Malnutrition and inflammation are associated with the mortality of dialysis patients. Prognostic Nutritional Index (PNI), which is composed of serum albumin levels and total lymphocyte count, has been suggested as a simple and useful prognostic marker in postoperative cancer patients. We evaluated the usefulness of PNI for predicting mortality in hemodialysis patients.

Methods

This retrospective cohort study included the patients who started hemodialysis in a large U.S. dialysis organization from 2007 to 2011. We examined the association between the quartiles of PNI and mortality using Cox regression model. Besides, we compared the mortality predictability of PNI and its components (serum albumin levels and total lymphocyte count) using the receiver operating characteristic curve (AUROC), net reclassification improvement (NRI) and integrated discrimination improvement (IDI).

Results

The mean age (and standard deviation) of total 101,616 patients was 63±15 years, and 26,622 died during the median follow-up period of 1.4 years.
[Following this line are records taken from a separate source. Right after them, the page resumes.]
Lemma unreadable_process_empties_ranking_witness :
  get_top_processes unreadable_host 10 = Ok [].
Proof.
  apply (unreadable_process_empties_ranking unreadable_host 10
           [proc 1 "init" 2 1048576;
            Ok {| info_pid := 9; info_name := None;
                  info_cpu_percent := None; info_memory_rss := None |}]
           {| info_pid := 9; info_name := None;
              info_cpu_percent := None; info_memory_rss := None |}).
  - reflexivity.
  - right. left. reflexivity.
  - left. reflexivity.
Defined.

(** ** Names *)

Lemma string_length_app (a b : string) :
  String.length (a ++ b) = (String.length a + String.length b)%nat.
Proof.
  induction a as [|c a IH]; [reflexivity|].
  change (String c a ++ b) with (String c (a ++ b)). cbn [String.length].
  rewrite IH. reflexivity.
Qed.


Lemma substring_0_app (s t : string) : substring 0 (String.length s) (s ++ t) = s.
Proof.
  induction s as [|c s IH].
  - cbn [String.length]. destruct t; reflexivity.
  - change (String c s ++ t) with (String c (s ++ t)).
    cbn [String.length substring]. rewrite IH. reflexivity.
Qed.

Lemma substring_skip_app (s t : string) (k : nat) :
  substring (String.length s) k (s ++ t) = substring 0 k t.
Proof.
  induction s as [|c s IH]; [reflexivity|].
  change (String c s ++ t) with (String c (s ++ t)).
  cbn [String.length substring]. exact IH.
Qed.

Lemma substring_split (m : nat) :
  forall (s : string) (k : nat),
    (m + k = String.length s)%nat -> substring 0 m s ++ substring m k s = s.
Proof.
  induction m as [|m IH]; intros s k H.
  - cbn [Nat.add] in H. subst k.
    replace (substring 0 0 s) with "" by (destruct s; reflexivity).
    change ("" ++ substring 0 (String.length s) s) with (substring 0 (String.length s) s).
    clear. induction s as [|c s IH]; [reflexivity|].
    cbn [String.length substring]. rewrite IH. reflexivity.
  - destruct s as [|c s]; cbn [String.length] in H; [lia|].
    cbn [substring].
    change (String c (substring 0 m s) ++ substring m k s)
      with (String c (substring 0 m s ++ substring m k s)).
    rewrite IH by lia. reflexivity.
Qed.

(** X14: the display name is the process name without one final [.exe]: a
    name that ends in [.exe] (in lower case) loses exactly these four
    characters, and every other name is kept as it is. *)
Theorem normalized_name_strips_exe :
  (forall s : string, normalized_name (s ++ ".exe") = s)
  /\ (forall s : string,
        (endswith s ".exe" = true /\ s = normalized_name s ++ ".exe")
        \/ (endswith s ".exe" = false /\ normalized_name s = s)).
Proof.
  split.
  - intros s. unfold normalized_name, endswith, drop_last.
    rewrite string_length_app. cbn [String.length].
    replace (String.length s + 4 - 4)%nat with (String.length s) by lia.
    rewrite substring_skip_app, substring_0_app.
    destruct (Nat.leb_spec 4 (String.length s + 4)); [reflexivity|lia].
  - intros s. unfold normalized_name.
    destruct (endswith s ".exe") eqn:E; [left|right; split; reflexivity].
    split; [reflexivity|]. unfold endswith, drop_last in *.
    cbn [String.length] in E. apply andb_prop in E. destruct E as [L E].
    apply Nat.leb_le in L. apply String.eqb_eq in E.
    rewrite <- E. symmetry. apply substring_split. lia.
Qed.


(** ** The refresh loop and the command line *)




(** * voctree: a voxel octree with split / coalesce on write

    A shallow embedding of [voctree.go] (package [voctree]) and the
    properties of its node algebra and of the [Voctree] container.

    Conventions of the embedding
    - Go's [uint8], [uint16] and (64-bit) [int] are values of [Z]; every
      operation that can wrap is followed by the wrap of its type.
    - A fixed array [[8]T] is the record [arr8 T]; indexing with an [int]
      is partial, the failure being Go's index-out-of-range panic.
    - Methods return in the [result] monad: [Ok], [Panic] (a Go run-time
      panic) or [OutOfFuel] (the recursion / loop budget ran out).
    - Nodes are exclusively owned in the source (no aliasing), so the
      in-place updates of a method are modelled by the node it returns. *)

From Stdlib Require Import ZArith List Lia Bool.
Import ListNotations.
Local Open Scope Z_scope.

(* ================================================================== *)
(** ** Machine integers *)

Definition uint8 (z : Z) : Z := z mod 2 ^ 8.
Definition uint16 (z : Z) : Z := z mod 2 ^ 16.
(** Go's [int] on a 64-bit target: two's complement wrap-around. *)
Definition int (z : Z) : Z := (z + 2 ^ 63) mod 2 ^ 64 - 2 ^ 63.
Lemma volts_channel_range_witness :
  (- 3 <= -1 < 3 -> exists v : Z, volts PgBench.calibrated_proxy (-1) 10 = Ok v)
  /\ (-1 < - 3 \/ 3 <= -1 ->
      volts (F := Z) PgBench.calibrated_proxy (-1) 10 = Raise IndexError)
  /\ (- 3 <= -1 < 0 ->
      volts (F := Z) PgBench.calibrated_proxy (-1) 10
      = volts PgBench.calibrated_proxy (3 + -1) 10).
Proof.
  apply (volts_channel_range (F := Z) PgBench.calibrated_proxy (-1) 10).
  - reflexivity.
  - repeat (apply Forall_cons; split; [by eexists|]). by apply Forall_nil.
  - repeat (apply Forall_cons; split; [by eexists|]). by apply Forall_nil.
Defined.

End CalibrationMoreSpec.

Module RegressionSuiteSpec.
Import RegressionSuite.

(** X22. [check_es] returns False as soon as an entry differs from the
    first one and otherwise falls off its end, returning None: the
    comparison has passed exactly when the result is None, an empty
    list passes, and True is never returned. *)
Theorem check_es_passes_iff_all_equal {A : Type} `{!EqDecision A} (events : list A) :
  (check_es events = None <-> forall e first, events !! 0%nat = Some first ->
                                e ∈ events -> e = first)
  /\ (check_es events = Some false <-> exists e first, events !! 0%nat = Some first
                                        /\ e ∈ events /\ e <> first)
  /\ check_es events <> Some true.
Proof.
  assert (Hloop : forall (first : A) l,
            (check_es_loop first l = None <-> forall e, e ∈ l -> e = first)
            /\ (check_es_loop first l = Some false <-> exists e, e ∈ l /\ e <> first)
            /\ check_es_loop first l <> Some true).
  { intros first l. induction l as [|x l (IH1 & IH2 & IH3)]; simpl.
    - split; [|split; [|done]].
      + split; [|done]. intros _ e He. by apply elem_of_nil in He.
      + split; [done|]. intros (e & He & _). by apply elem_of_nil in He.
    - destruct (decide (x = first)) as [->|Hne].
      + split; [|split; [|done]].
        * rewrite IH1. split.
          -- intros H e He. apply elem_of_cons in He as [->|He]; [done|by apply H].
          -- intros H e He. apply H. by right.
        * rewrite IH2. split.
          -- intros (e & He & Hd). exists e. split; [by right|done].
          -- intros (e & He & Hd). apply elem_of_cons in He as [->|He]; [done|eauto].
      + split; [|split; [|done]].
        * split; [done|]. intros H. destruct Hne. apply H. by left.
        * split; [|done]. intros _. exists x. split; [by left|done]. }
  destruct events as [|first events]; simpl.
  - split; [|split; [|done]].
    + split; [|done]. intros _ e first He. done.
    + split; [done|]. intros (e & first & He & _). done.
  - destruct (Hloop first (first :: events)) as (H1 & H2 & H3). simpl in *.
    split; [|split; [|done]].
    + rewrite H1. split.
      * intros H e f [= <-]. apply H.
      * intros H e. by apply H.
    + rewrite H2. split.
      * intros (e & He & Hd). by exists e, first.
      * intros (e & f & [= <-] & He & Hd). eauto.
Qed.

End RegressionSuiteSpec.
Higher quartiles of PNI were associated with lower mortality; case-mix adjusted hazard ratios (95%CI) were 0.66 (0.64-0.68), 0.49 (0.48-0.51), 0.35 (0.34-0.37) among patients with PNI 39.5-<43.1, 43.1-<46.6, and 46.6-< (reference: PNI <39.5). PNI showed higher mortality predictability than serum albumin levels and total lymphocyte count; AUROC (95%CI); 0.746 (0.742-0.750), 0.743 (0.739-0.748), 0.711 (0.706-0.716), NRI (95%CI); 0.436 (0.418-0.454), 0.410 (0.392-0.429), 0.174 (0.156-0.192), IDI (95%CI);0.034 (0.032-0.035), 0.032 (0.030-0.033), 0.003 (0.003-0.004), respectively. The difference in the AUROC was statistically significant between PNI and its components. In subgroup analysis PNI well predicted mortality in younger than 75 year-old patients.

Conclusion

Higher PNI was associated with lower mortality in hemodialysis patients. Compared with serum albumin levels and total lymphocyte count, PNI seems to be a useful predicting marker of mortality.